Pour une approche du changement global de la biosphère

01 / 01 / 2013 | Liliane Grandmougin

Les écosystèmes locaux sont connus pour basculer rapidement et de manière irréversible dans un autre état, lorsqu’ils sont amenés à un seuil critique. Ce bilan porte sur une approche globale de la biosphère qui pourrait bien se comporter de la même manière, comme cela s’est déjà produit par le passé. Une espèce - Homo sapiens- domine actuellement la planète, qu’elle change à tel point que celle-ci pourrait ne plus fournir suffisamment de ressources, pas plus qu’aux autres espèces.

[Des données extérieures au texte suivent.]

Lemma scalar_again path key prior old v t t' : tidy v ->
  (forall t, union path key v prior (Some old) t = union_scalar repr_of path key prior old v t) ->
  let r := fst (union path key v prior (Some old) t) in fst (union path key v prior (Some r) t') = r.
Proof.
  intros Hv Hs. cbn zeta. rewrite Hs. destruct (scalar_cases path key prior old v t) as [E|[E|[Ht E]]]; rewrite E.
  - by apply union_self.
  - rewrite Hs. by rewrite (scalar_value _ _ _ _ _ t' t).
  - assert (union path key v prior (Some (JStr (later_text repr_of old v))) t' = union_scalar repr_of path key prior (JStr (later_text repr_of old v)) v t')
      as -> by (by destruct v).
    unfold union_scalar. destruct (json_eqb (JStr _) v); [done|]. rewrite Ht. cbn [fst]. by rewrite later_again.
Qed.

(** A second union with the same tree changes nothing. *)
Lemma union_again v : tidy v -> forall path key prior old t t',
  let r := fst (union path key v prior old t) in fst (union path key v prior (Some r) t') = r.
Proof.
  induction v as [| | | | |l _|s IH] using json_tree_ind; intros Hv path key prior [old|] t t'; try (by apply union_self); try (by apply scalar_again).
  - destruct old; try by apply scalar_again. cbn [union_value fst]. by rewrite union_list_again.
  - destruct old as [| | | | | |d]; try by apply scalar_again.
    rewrite union_dict_eq. destruct (union_dict path prior s d t) as [d1 t1] eqn:E1. cbn zeta. cbn [fst]. rewrite union_dict_eq.
    pose proof (union_dict_settled path prior s d1 t') as Hg. destruct (union_dict path prior s d1 t') as [d2 t2]. cbn [fst] in *. rewrite Hg; [done|].
    intros k x Hk. pose proof (union_dict_get path prior s (tidy_keys _ Hv) d t t k) as Hd. rewrite E1 in Hd. cbn [fst] in Hd.
    rewrite (elem_of_dget _ _ _ (tidy_keys _ Hv) Hk) in Hd. eexists. split; [exact Hd|]. intros t3.
    eapply Forall_forall in IH; [|exact Hk]. apply IH. by eapply tidy_entry.
Qed.

(** ** What is kept *)

(** An answer seen at a probe. *)
Definition seen_at (t : Tally) (name key : pystr) : Prop :=
  exists slot, dget name (ta_observed t) = Some slot /\ key ∈ map fst slot.

(** What one tally reports is reported by a later one. *)
Record grows (t t' : Tally) : Prop := {
  grows_conflicts c : c ∈ ta_conflicts t -> c ∈ ta_conflicts t';
  grows_seen name key : seen_at t name key -> seen_at t' name key }.

#[export] Instance grows_preorder : PreOrder grows.
Proof. split; [by constructor|]. intros a b c [H1 H2] [H3 H4]. constructor; eauto. Qed.

(** The reading [x] at a path is in the report. *)
Definition reported (t : Tally) (path : list pystr) (x : json) : Prop :=
  (exists w, (path, _brief repr_of x, w) ∈ ta_conflicts t \/ (path, w, _brief repr_of x) ∈ ta_conflicts t)
  \/ seen_at t (join [46] path) (value_key x).
(** [known_spell_filter]: present and absent. *)
Fixpoint known_spell_filter (ids : list json) : res (list Z * list Z) :=
  match ids with
  | [] => Ok ([], [])
  | raw :: ids =>
      match py_int raw with
      | Err (TypeError | ValueError) => known_spell_filter ids
      | Err e => Err e
      | Ok spell =>
          b ← dbc_spell_exists spell;
          split ← known_spell_filter ids;
          Ok (if b : bool then (spell :: fst split, snd split) else (fst split, spell :: snd split))
      end
  end.

#[export] Instance dbc_resolvers : Resolvers | 100 := {|
  faction_by_name := dbc_faction_by_name;
  faction_base_rep := dbc_faction_base_rep;
  skill_by_name := dbc_skill_by_name;
  spell_exists := dbc_spell_exists;
  class_by_token := dbc_class_by_token;
  class_name := dbc_class_name;
  talent_rank_spells := dbc_talent_rank_spells;
  resolve_talent_tab := dbc_resolve_talent_tab;
  talent_spell := dbc_talent_spell;
|}.
End Dbc.

(** ** No name is guessed

    A talent resolves to the spell the target's own table gives its rank, in a
    tab of the class, and only when the table leaves no doubt; this is what the
    importer relies on. *)

Lemma spell_set_elem x l : x ∈ spell_set l <-> x ∈ l /\ x <> 0.
Proof.
  unfold spell_set. rewrite list_elem_of_filter. unfold sort_Z. rewrite py_sort_elem.
  assert (forall l s, x ∈ foldl (fun s y => set_add y s) s l <-> x ∈ s \/ x ∈ l) as ->; [|set_solver].
  clear. induction l as [|y l IH]; intros s; cbn; [set_solver|]. rewrite IH, set_add_elem. set_solver.
Qed.

Lemma dget_push' {K V} `{EqDecision K} (k k' : K) (v : V) d :
  default [] (dget k (push k' v d)) = if decide (k = k') then default [] (dget k d) ++ [v] else default [] (dget k d).
Proof. unfold push. rewrite dget_dset. by case_decide; subst. Qed.

Section DbcSpec.
Context `{Unicode} `{Casing} (repr_of : json -> pystr).
Variable isfile : pystr -> bool.
Variable contents : pystr -> res bytes.

(** ** The index of the talents *)

(** The rows filed under a tab and a name. *)
Definition filed_rows (idx : list (Z * list (pystr * list Z))) (tab : Z) (name : pystr) : list Z :=
  default [] (dget name (default [] (dget tab idx))).

(** A row is in the tab, and the spell of its first rank has the name. *)
Definition talent_row (t : DBC) (names : list (Z * pystr)) (row tab : Z) (name : pystr) : Prop :=
  dbc_u t row TALENT_TAB = Ok tab /\ exists first, dbc_u t row TALENT_RANK = Ok first
    /\ _norm (default [] (dget first names)) = name /\ name <> [].

Lemma load_talents_index t names rows : forall acc idx cells,
  res_fold (load_talent t names) acc rows = Ok (idx, cells) ->
  forall tab name row, row ∈ filed_rows idx tab name
    <-> row ∈ filed_rows (fst acc) tab name \/ (row ∈ rows /\ talent_row t names row tab name).
Proof.
  induction rows as [|r rows IH]; intros [idx0 cells0] idx cells E tab name row; cbn [res_fold] in E.
  { apply Ok_inj in E. injection E as <- <-. cbn. set_solver. }
  inv_bind E. rename v into acc1, E0 into Estep. rewrite (IH _ _ _ E). clear IH E. unfold load_talent in Estep.
  inv_bind Estep. rename v into tab0, E into Etab. inv_bind Estep. rename v into cell, E into Ecell.
  inv_bind Estep. rename v into first, E into Efirst. apply Ok_inj in Estep.
  assert (row ∈ filed_rows (fst acc1) tab name
    <-> row ∈ filed_rows idx0 tab name \/ (row = r /\ talent_row t names r tab name)) as ->; [|set_solver].
  subst acc1. cbn [fst]. assert (talent_row t names r tab name <-> tab = tab0 /\ _norm (default [] (dget first names)) = name /\ name <> []) as ->.
  { unfold talent_row. rewrite Etab, Efirst. split; [intros ([= ->] & f & [= ->] & ? & ?)|intros (-> & ? & ?)]; eauto. }
  destruct (_norm (default [] (dget first names))) as [|c cs] eqn:En; [naive_solver|].
  unfold filed_rows. rewrite dget_dset. case_decide as Ht; [|naive_solver]. subst tab. cbn [from_option id].
  rewrite dget_push'. case_decide as Hn; [subst name; rewrite elem_of_app, list_elem_of_singleton|]; naive_solver.
Qed.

La plupart des études locales ou globales prennent en compte les données récentes pour projeter dans le futur les conséquences des différentes pressions environnementales, ou modélisent la distribution des espèces pour prévoir leur évolution en cas de changement climatique. Ces approches sont cependant insuffisantes pour appréhender les modifications de relations complexes au sein des écosystèmes et les changements imprévisibles. Pour minimiser les impacts que de telles bascules biologiques pourraient avoir sur l’humanité, il est essentiel de pouvoir anticiper ces transitions par une étude à l’échelle planétaire suffisamment tôt, mais aussi d’en trouver les causes principales, afin de mieux gérer la biodiversité et les services qu’elle nous apporte.

# Les bases de la théorie du changement d’état :

Les systèmes biologiques ne sont jamais dans un état statique ou à l’équilibre. Ils sont plutôt caractérisés par une gamme de subtiles variations autour d’un état de référence, sur une période de temps donnée. La bascule d’un état à l’autre se fait selon deux possibilités : l’effet seuil ou l’effet massue.

L’effet seuil est difficile à anticiper car il se produit de manière graduelle ; les petits effets s’accumulent sans qu’on connaisse le moment de bascule à l’avance. L’effet massue, au contraire, est sans surprise, par exemple on sait ce qui se passe quand on rase une forêt. Dans les deux cas, la bascule se fait brutalement dans des conditions qui sortent des petites fluctuations de l’état précédent et est irréversible. Des théories récentes suggèrent que des modélisations mathématiques sont possibles pour anticiper ces phénomènes, par exemple une décélération dans la récupération des écosystèmes après une perturbation, une augmentation des variations d’état dans les oscillations habituelles, une asymétrie dans les fluctuations et leur accélération. De tels modèles sont déjà utilisés, pour prévoir la propagation des pandémies ou les changements de populations dans les écosystèmes lacustres. Il est important de connaître et comparer les écosystèmes à toutes les échelles. Pour cela, il faut savoir si les variations globales sont le résultat d’accumulations de bascules locales, ou si au contraire c’est un bouleversement global qui force les changements à l’échelle locale. L’étude des catastrophes passées est pour cela un outil précieux.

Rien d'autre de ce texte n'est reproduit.